C’est actuellement la contraception la plus utilisée après 40 ans en France. À l’âge où la vie sexuelle est souvent plus stable, le risque infectieux est souvent plus faible, mais il ne faut pas l’exclure chez les patientes ayant de nombreux partenaires. Les DIU au cuivre sont souvent responsables de règles plus abondantes et plus longues. Il vaut mieux donc ne pas les conseiller s’il existe des ménorragies avec ou sans fibrome. Si le dispositif a été posé, il ne faut pas mettre ces saignements uniquement sur le compte de sa présence : une pathologie génitale associée est à éliminer en priorité (cancer, fibrome, adénomyose…). La majorité des auteurs recommandent de ne plus les changer après 45 ans. Ils seront retirés après 50 ans s’il existe une aménorrhée de plus d’un an, voire avant 50 ans si l’aménorrhée est supérieure à 2 ans.
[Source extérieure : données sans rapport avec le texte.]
(** * instadm: the Instagram comment webhook (src/app/api/webhook/route.ts)

    A shallow embedding of the two route handlers [GET] and [POST] and of
    the helper [sendPrivateReply], followed by the properties the
    specification states about them.

    The handlers are asynchronous functions that log to the console, read
    the request body and call [fetch]; every [await] in the source is
    sequential, so a handler is modelled as a computation that receives the
    history of events so far, emits its own events in order, and either
    returns a value or throws. *)

From Stdlib Require Import String Ascii List ZArith Bool Lia.
From Stdlib Require Import PrimFloat.
Import ListNotations.
Set Warnings "-register-all".
Open Scope string_scope.
Open Scope list_scope.
Open Scope Z_scope.

(* ================================================================== *)
(** ** JavaScript values *)

(** What [JSON.parse] can produce, plus [undefined] (the value of a missing
    property or of a missing environment variable).  A number is the
    IEEE-754 double the runtime holds.  [VObj] lists the members of an
    object in source order. *)
Inductive jsval : Type :=
| VUndefined
| VNull
| VBool (b : bool)
| VNum (x : float)
| VStr (s : string)
| VArr (elems : list jsval)
| VObj (props : list (string * jsval)).

(** The exceptions the handlers can meet. *)
Inductive exn : Type :=
| TypeError
| SyntaxError
| OtherError (name : string).

Inductive result (A : Type) : Type :=
| Ok (a : A)
| Throw (e : exn).
Arguments Ok {A} a.
Arguments Throw {A} e.

(** [ToBoolean]: what [!x], [x || y] and [if (x)] test. *)
Definition truthy (v : jsval) : bool :=
  match v with
  | VUndefined | VNull => false
  | VBool b => b
  | VNum x => negb (PrimFloat.eqb x 0%float || PrimFloat.is_nan x)
  | VStr s => negb (String.eqb s "")
  | VArr _ | VObj _ => true
  end.

(** [x === y].  Two objects are identical only when they are the same
    allocation; the handlers only ever compare against primitives. *)
Definition strict_eq (a b : jsval) : bool :=
  match a, b with
  | VUndefined, VUndefined => true
  | VNull, VNull => true
  | VBool x, VBool y => Bool.eqb x y
  | VNum x, VNum y => PrimFloat.eqb x y
  | VStr x, VStr y => String.eqb x y
  | _, _ => false
  end.

(** Own member [k] of a parsed object; a repeated key keeps its last
    occurrence, as [JSON.parse] does. *)
Fixpoint own_prop (k : string) (props : list (string * jsval)) : option jsval :=
  match props with
  | [] => None
  | (k', v) :: rest =>
      match own_prop k rest with
      | Some w => Some w
      | None => if String.eqb k' k then Some v else None
      end
  end.

(** [v.k] for the data member names the handlers read ([object], [entry],
    [changes], [field], [value], [text], [comment_id], [error]): none of
    them is inherited from a prototype, so on anything but an object the
    read gives [undefined], and on [null] or [undefined] it throws. *)
Definition get_prop (v : jsval) (k : string) : result jsval :=
  match v with
  | VUndefined | VNull => Throw TypeError
  | VObj props =>
      match own_prop k props with
      | Some w => Ok w
      | None => Ok VUndefined
      end
  | _ => Ok VUndefined
  end.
Le système intra-utérin (SIU) au levonorgestrel (Mirena) est recommandé en cas de ménorragies et/ou de dysménorrhée. C’est actuellement celui qui est le plus fréquemment employé. Il va entraîner une diminution, voire une disparition des règles. Certaines patientes apprécient, d’autres non. Il peut s’accompagner d’acné ou d’hyperséborrhée. Une étude n’a pas montré de différence s’agissant de la densité osseuse chez les femmes utilisant un DIU au cuivre ou un SIU au lévonorgestrel (Bahamondes lx ; Human Reprod 2006). À ce jour, il n’a pas été montré une relation quelconque avec une augmentation de l’incidence du cancer du sein. Pour le Dr Serfaty, le SIU au lévonorgestrel peut être gardé 7 ans chez les femmes de plus de 45 ans permettant « d’assurer une continuité entre contraception et THS ».

Les autres méthodes reposant sur la détection de l’ovulation (courbe de température…) n’ont aucun intérêt à cet âge en raison de l`irrégularité des cycles. La contraception vaginale ne trouve son intérêt que si la femme ne présente aucun signe de pré ménopause.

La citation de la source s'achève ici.